Of the records that follow, copy only the lines from the line containing "the error reported" to the line containing "(SeedKind p 1)", both included, exactly as written.

[Dataset entries]
---*---
Lemma is_int_Literal_number (n : Z) : is_int (Literal_number n) = true.
Proof. unfold Literal_number, is_int. now rewrite int_of_text_str_of_int. Qed.

(** ** The tags and their predicates *)

Lemma lookup_member_value_of (n : ModelKindName) :
  lookup_member (value_of n) = Some n.
Proof. destruct n; reflexivity. Qed.

Lemma lookup_member_Some (text : string) (n : ModelKindName) :
  lookup_member text = Some n <-> text = value_of n.
Proof.
  split.
  - unfold lookup_member. intros H. apply find_some in H as [_ H].
    symmetry. now apply String.eqb_eq.
  - intros ->. apply lookup_member_value_of.
Qed.

Lemma upper_value_of (n : ModelKindName) : upper (value_of n) = value_of n.
Proof. destruct n; reflexivity. Qed.


(** ** The classifier on typed input and on text *)

Section Classifier.
Variable object_str : value -> string.
Local Abbreviation classify := (_model_kind_validator object_str).

Lemma new_bare (n : ModelKindName) :
  new object_str Class_ModelKind [("name", VName n)] = Return (Bare n).
Proof. reflexivity. Qed.

Lemma classify_text (s : string) :
  classify (VStr s)
  = match lookup_member (upper s) with
    | Some n => Return (Some (Bare n))
    | None => Raise (ConfigError ("Invalid model kind '" ++ upper s ++ "'"))
    end.
Proof.
  unfold _model_kind_validator, py_str.
  destruct (lookup_member (upper s)) as [n|]; [|reflexivity].
  now rewrite new_bare.
Qed.

(** C5 -- The classifier returns an instance of the family as it is, for
    every instance whatever its field values (no validator runs), and
    returns no kind, not an error, for [None]. *)
Theorem classify_typed_identity :
  (forall k : ModelKind, classify (VKind k) = Return (Some k))
  /\ classify VNone = Return None.
Proof. split; reflexivity. Qed.

(** C4, as the code has it -- A string of ASCII characters is classified by
    its upper-cased text: when that is one of the seven tag strings the
    result is the bare [ModelKind] with the tag (so each tag string itself is
    accepted), and otherwise classification raises [ConfigError] with the
    message [Invalid model kind '<TEXT>'], where [<TEXT>] is the upper-cased
    text. *)
Theorem classify_text_by_upper :
  (forall n : ModelKindName,
      classify (VStr (value_of n)) = Return (Some (Bare n)))
  /\ (forall s : string,
         is_ascii s = true ->
         classify (VStr s)
         = match lookup_member (upper s) with
           | Some n => Return (Some (Bare n))
           | None =>
               Raise (ConfigError ("Invalid model kind '" ++ upper s ++ "'"))
           end)
  /\ (forall (text : string) (n : ModelKindName),
         lookup_member text = Some n <-> text = value_of n).
Proof.
  split; [|split].
  - intros n. rewrite classify_text, upper_value_of.
    now rewrite lookup_member_value_of.
  - intros s _. apply classify_text.
  - apply lookup_member_Some.
Qed.
End Classifier.

Lemma classify_text_by_upper_witness :
  _model_kind_validator sample_str (VStr "Embedded")
  = Return (Some (Bare EMBEDDED))
  /\ _model_kind_validator sample_str (VStr "table")
     = Raise (ConfigError "Invalid model kind 'TABLE'").
Proof.
  destruct (classify_text_by_upper sample_str) as [_ [Htext _]].
  split.
  - apply (Htext "Embedded"). reflexivity.
  - apply (Htext "table"). reflexivity.
Defined.

(** C4, as stated, fails -- Whatever the outside functions are, it is not
    the case that exactly the seven tag strings are accepted and that every
    other string is rejected with a message quoting it as given: ["full"] is
    none of the seven and is classified as the bare kind FULL. *)
Lemma lower_case_tag_is_accepted :
  ~ exists object_str : value -> string,
      forall s : string,
        (In s (map value_of members) ->
         exists n, value_of n = s
                   /\ _model_kind_validator object_str (VStr s)
                      = Return (Some (Bare n)))
        /\ (~ In s (map value_of members) ->
            _model_kind_validator object_str (VStr s)
            = Raise (ConfigError ("Invalid model kind '" ++ s ++ "'"))).
Proof.
  intros [object_str H]. destruct (H "full") as [_ Hno].
  assert (Hout : ~ In "full" (map value_of members)).
  { simpl. intros D. repeat destruct D as [D|D]; try discriminate D; exact D. }
  specialize (Hno Hout). rewrite classify_text in Hno. discriminate Hno.
Qed.

(** The message names the upper-cased text, not the text as given. *)
Example invalid_kind_message :
  _model_kind_validator sample_str (VStr "table")
  = Raise (ConfigError "Invalid model kind 'TABLE'").
Proof. reflexivity. Qed.

(** ** Time columns *)

Lemma TimeColumn_init_column (s : string) :
  TimeColumn_init [("column", VStr s)]
  = if nonempty s then Return (mkTimeColumn s None)
    else Raise (ConfigError "Time Column cannot be empty.").
Proof. destruct s; reflexivity. Qed.

Lemma TimeColumn_init_pair (col fmt : string) :
  TimeColumn_init [("column", VStr col); ("format", VStr fmt)]
  = if nonempty col then Return (mkTimeColumn col (Some fmt))
    else Raise (ConfigError "Time Column cannot be empty.").
Proof. destruct col; reflexivity. Qed.

Lemma time_column_of_text (s : string) :
  _time_column_validator (VStr s) = parsed s None.
Proof.
  unfold _time_column_validator, parsed. rewrite TimeColumn_init_column.
  destruct (nonempty s); reflexivity.
Qed.

Lemma time_column_of_expression (e : Expression) :
  _time_column_validator (VExp e)
  = match e with
    | Tuple [] =>
        Raise (ValidationError [LineError ["column"] missing])
    | Tuple [c] => parsed (name c) None
    | Tuple (c :: f :: _) => parsed (name c) (Some (name f))
    | _ => parsed (name e) None
    end.
Proof.
  assert (single : forall s, (tc <- TimeColumn_init [("column", VStr s)] ;;
                              Return (VTimeColumn tc)) = parsed s None).
  { intros s. rewrite TimeColumn_init_column. unfold parsed.
    destruct (nonempty s); reflexivity. }
  destruct e as [s q|s b|s|b|this tbl|es|a v|s es]; try apply single.
  destruct es as [|c [|f rest]]; [reflexivity|apply single|].
  unfold _time_column_validator. simpl combine.
  rewrite TimeColumn_init_pair. unfold parsed.
  destruct (nonempty (name c)); reflexivity.
Qed.

(** C6 -- The shapes of a time column.  A plain string, an identifier or any
    other expression node that is no tuple, and a one-element tuple all parse
    to the record with that column text and no format; a tuple of a column
    and a format parses to the record with both; so equal column and format
    contents give equal records.  Whenever the column text is empty the
    construction raises [ConfigError] with [Time Column cannot be empty.] *)
Theorem time_column_shapes :
  (forall s : string, _time_column_validator (VStr s) = parsed s None)
  /\ (forall (s : string) (q : bool),
         _time_column_validator (VExp (Identifier s q)) = parsed s None)
  /\ (forall e : Expression,
         match e with
         | Tuple _ => True
         | _ => _time_column_validator (VExp e) = parsed (name e) None
         end)
  /\ (forall c : Expression,
         _time_column_validator (VExp (Tuple [c])) = parsed (name c) None)
  /\ (forall (c f : Expression) (rest : list Expression),
         _time_column_validator (VExp (Tuple (c :: f :: rest)))
         = parsed (name c) (Some (name f)))
  /\ (forall (c : ascii) (s : string) (fmt : option string),
         parsed (String c s) fmt
         = Return (VTimeColumn (mkTimeColumn (String c s) fmt)))
  /\ (forall fmt : option string,
         parsed EmptyString fmt = Raise (ConfigError "Time Column cannot be empty.")).
Proof.
  repeat split.
  - apply time_column_of_text.
  - intros s q. apply (time_column_of_expression (Identifier s q)).
  - intros e. pose proof (time_column_of_expression e) as H.
    destruct e; try exact H; exact I.
  - intros c. apply (time_column_of_expression (Tuple [c])).
  - intros c f rest. apply (time_column_of_expression (Tuple (c :: f :: rest))).
Qed.

Example time_column_same_record :
  _time_column_validator (VStr "ds") = Return (VTimeColumn (mkTimeColumn "ds" None))
  /\ _time_column_validator (VExp (Column (Identifier "ds" false) None))
     = _time_column_validator (VStr "ds")
  /\ _time_column_validator (VExp (Tuple [Identifier "ds" true]))
     = _time_column_validator (VStr "ds")
  /\ _time_column_validator
       (VExp (Tuple [Column (Identifier "ds" false) None; Literal "%Y-%m-%d" true]))
     = Return (VTimeColumn (mkTimeColumn "ds" (Some "%Y-%m-%d"))).
Proof. repeat split. Qed.

(** ** Seeds, unique keys and the incremental kinds *)

Section Constructors.
Variable object_str : value -> string.
Local Abbreviation new' := (new object_str).

Lemma seed_of_int (p : string) (n : Z) :
  new' Class_SeedKind [("path", VStr p); ("batch_size", VInt n)]
  = if n <=? 0 then Raise not_positive else Return (SeedKind p n).
Proof.
  unfold new, SeedKind_init, field. simpl dict_get. cbn -[Z.leb].
  unfold check_positive. destruct (n <=? 0); reflexivity.
Qed.

Lemma seed_of_literal (p : string) (n : Z) :
  new' Class_SeedKind
    [("path", VExp (Literal_string p)); ("batch_size", VExp (Literal_number n))]
  = if n <=? 0 then Raise not_positive else Return (SeedKind p n).
Proof.
  unfold new, SeedKind_init, field. simpl dict_get.
  unfold _parse_batch_size. rewrite is_int_Literal_number.
  unfold Literal_number at 1. simpl name. unfold py_int.
  rewrite int_of_text_str_of_int. cbn -[Z.leb].
  unfold check_positive. destruct (n <=? 0); reflexivity.
Qed.

(** C7 -- The bounds of a seed's batch size.  With [batch_size] 0 or -5,
    and with any integer that is not positive, the construction fails and
    the error reported for the field is the validator's
    [Seed batch size must be a positive integer]; with [batch_size] 1, with
    any positive integer, and with [batch_size] left out (then 1000) it
    succeeds. *)
Theorem seed_batch_size_bounds :
  (forall p : string,
      new' Class_SeedKind [("path", VStr p); ("batch_size", VInt 0)]
      = Raise not_positive
      /\ new' Class_SeedKind [("path", VStr p); ("batch_size", VInt (-5))]
         = Raise not_positive
      /\ new' Class_SeedKind [("path", VStr p); ("batch_size", VInt 1)]
         = Return (SeedKind p 1)
      /\ new' Class_SeedKind [("path", VStr p)] = Return (SeedKind p 1000))
  /\ (forall (p : string) (n : Z),
         new' Class_SeedKind [("path", VStr p); ("batch_size", VInt n)]
         = if n <=? 0 then Raise not_positive else Return (SeedKind p n))
  /\ (forall (p : string) (n : Z),
         new' Class_SeedKind
           [("path", VExp (Literal_string p));
            ("batch_size", VExp (Literal_number n))]
         = if n <=? 0 then Raise not_positive else Return (SeedKind p n)).
Proof.
  split; [|split].
  - intros p. repeat split; try apply (seed_of_int p).
  - apply seed_of_int.
  - apply seed_of_literal.
Qed.

Lemma finish_Return {A : Type} (fields : list string) (kwargs : dict)
    (r : validated A) (a : A) :
  finish fields kwargs r = Return a -> r = Valid a.
Proof.
  unfold finish. destruct r as [x|errs], (extras fields kwargs);
    intros H; try discriminate H. now injection H as ->.
Qed.
(* ===== verification/_CoqProject ===== *)
-Q . S2P
Prelude.v
Heap.v
GoFloat.v
GoStrings.v
NetAddr.v
GoHash.v
Bloom.v
ContentIndex.v
StreamKeys.v
SlidingWindow.v
Manifest.v
EdgeCache.v
Fetcher.v
Deduper.v
Prefetch.v
Models.v
StreamStrategy.v
NodeCache.v
Scheduler.v
TunnelCodec.v
TunnelServer.v
NodeLifecycle.v
DNS.v
AdminAuth.v
Leader.v
Policy.v
Prober.v
RateLimiter.v
ResourceKeys.v
Api.v
GoJson.v
Tokens.v
EdgeServer.v
Gateway.v
TunnelClient.v
AdminTables.v
ConfigManager.v
TenantRateLimit.v
AdminApi.v
AdminSessions.v
WorkerPool.v
TaskExecutor.v
AdminConsole.v
AdminLists.v
EdgeHTTP.v
Origin.v
Config.v
SmartPrefetch.v
P2P.v
Reporter.v
LocalConfig.v
EdgeProxy.v
ApiRoutes.v
HeartbeatQueue.v
HeartbeatStore.v
Metrics.v
Agent.v
TunnelAccept.v
GatewayServer.v
ControlMain.v
DnsAdapter.v
StressStats.v
Stress.v
TunnelRun.v
StoreTasks.v
Quic.v
ApiHeaders.v
StoreRaces.v
OriginServer.v
AdminPages.v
---*---
ANSWER TO THIS EXERCISE →
    the error reported for the field is the validator's
    [Seed batch size must be a positive integer]; with [batch_size] 1, with
    any positive integer, and with [batch_size] left out (then 1000) it
    succeeds. *)
Theorem seed_batch_size_bounds :
  (forall p : string,
      new' Class_SeedKind [("path", VStr p); ("batch_size", VInt 0)]
      = Raise not_positive
      /\ new' Class_SeedKind [("path", VStr p); ("batch_size", VInt (-5))]
         = Raise not_positive
      /\ new' Class_SeedKind [("path", VStr p); ("batch_size", VInt 1)]
         = Return (SeedKind p 1)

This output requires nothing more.